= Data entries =
----------

Lemma remote_getTxnID i a2 session s : servers_ok s -> 0 <= session < 2 ^ 32 ->
  dbrm_getTxnID beyond (Answered i) a2 session s = gets (fun s => getTxnID session (the_sm s)) s.
Proof.
  intros Hs Hse. unfold dbrm_getTxnID.
  rewrite (rpc_call _ _ _ _ doGetTxnID (gets (fun s => getTxnID session (the_sm s))) put_txn _
    (mret TxnID_default) (fun x => x)); [done|done|reflexivity| | |done].
  - args session.
  - intros v s' [= <- <-]. rewrite after_ok. apply unpack_run, get_txn_end. unfold getTxnID.
    destruct (activeTxns (the_sm s) !! session) as [x|] eqn:E; [|done]. by apply (so_txns _ Hs session).
Qed.

Lemma remote_SIDTIDMap i a2 s : servers_ok s ->
  dbrm_SIDTIDMap beyond (Answered i) a2 s = gets (fun s => Some (SIDTIDMap (the_sm s))) s.
Proof.
  intros Hs. unfold dbrm_SIDTIDMap.
  rewrite (rpc_call _ _ _ _ doSIDTIDMap (gets (fun s => SIDTIDMap (the_sm s)))
    (fun l => le_bytes 4 (Z.of_nat (length l)) ++ (l ≫= fun e => put_txn e.2 ++ le_bytes 4 e.1)) _
    (mret None) Some); [done|done|reflexivity|done| |done].
  intros v s' [= <- <-]. rewrite after_ok. erewrite bind_unpack; [done|].
  unfold mbind at 1, reader_bind at 1. rewrite get_u32_le, u32_id, Nat2Z.id.
  2: { unfold SIDTIDMap. rewrite length_fmap, length_in_order. pose proof (so_count _ Hs). lia. }
  rewrite <- (app_nil_r (_ ≫= _)).
  apply (codec_list (fun e : Z * TxnID => put_txn e.2 ++ le_bytes 4 e.1) _
    (fun e => 0 <= e.1 < 2 ^ 32 /\ int_range (txn_id e.2))).
  - intros [sid t] rest [H1 H2]. unfold mbind, reader_bind. rewrite <- app_assoc, get_txn_put by done.
    by rewrite get_u32_le, u32_id.
  - apply Forall_fmap, Forall_forall. intros [sid x] Hx%elem_of_in_order. cbn. by apply (so_txns _ Hs sid).
Qed.

(** Calls that cannot fail and answer with a number. *)
Lemma remote_number i a2 code h (p : prog servers Z) n (get : reader Z) bad s :
  0 <= code < 256 -> handler_of beyond code = Some h ->
  h i (le_bytes 1 code ++ []) s = or_failure (p ≫= fun v => mret (ok (le_bytes n v))) s ->
  (forall e, fst (p s) <> Throw e) ->
  (forall v s', p s = (Ret v, s') -> get (le_bytes n v) = Some (v, [])) ->
  (send beyond (Answered i) a2 code [] ≫= fun response =>
     match response with
     | None => throw RuntimeError
     | Some r => after_code r bad (unpack false get)
     end) s = p s.
Proof.
  intros Hc Hh Hrun Hno Hget.
  rewrite (rpc_call _ _ _ _ h p (le_bytes n) _ bad (fun x => x)); [by apply seen_same|done..| |].
  - intros v s' Hr. rewrite after_ok. apply unpack_run. by eapply Hget.
  - done.
Qed.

----------

= WORK ITEM =
Retype exactly, and only, the lines that run from the one with "end) s = p s." through the final line of the entries.

= TASK SOLUTION =
     end) s = p s.
Proof.
  intros Hc Hh Hrun Hno Hget.
  rewrite (rpc_call _ _ _ _ h p (le_bytes n) _ bad (fun x => x)); [by apply seen_same|done..| |].
  - intros v s' Hr. rewrite after_ok. apply unpack_run. by eapply Hget.
  - done.
Qed.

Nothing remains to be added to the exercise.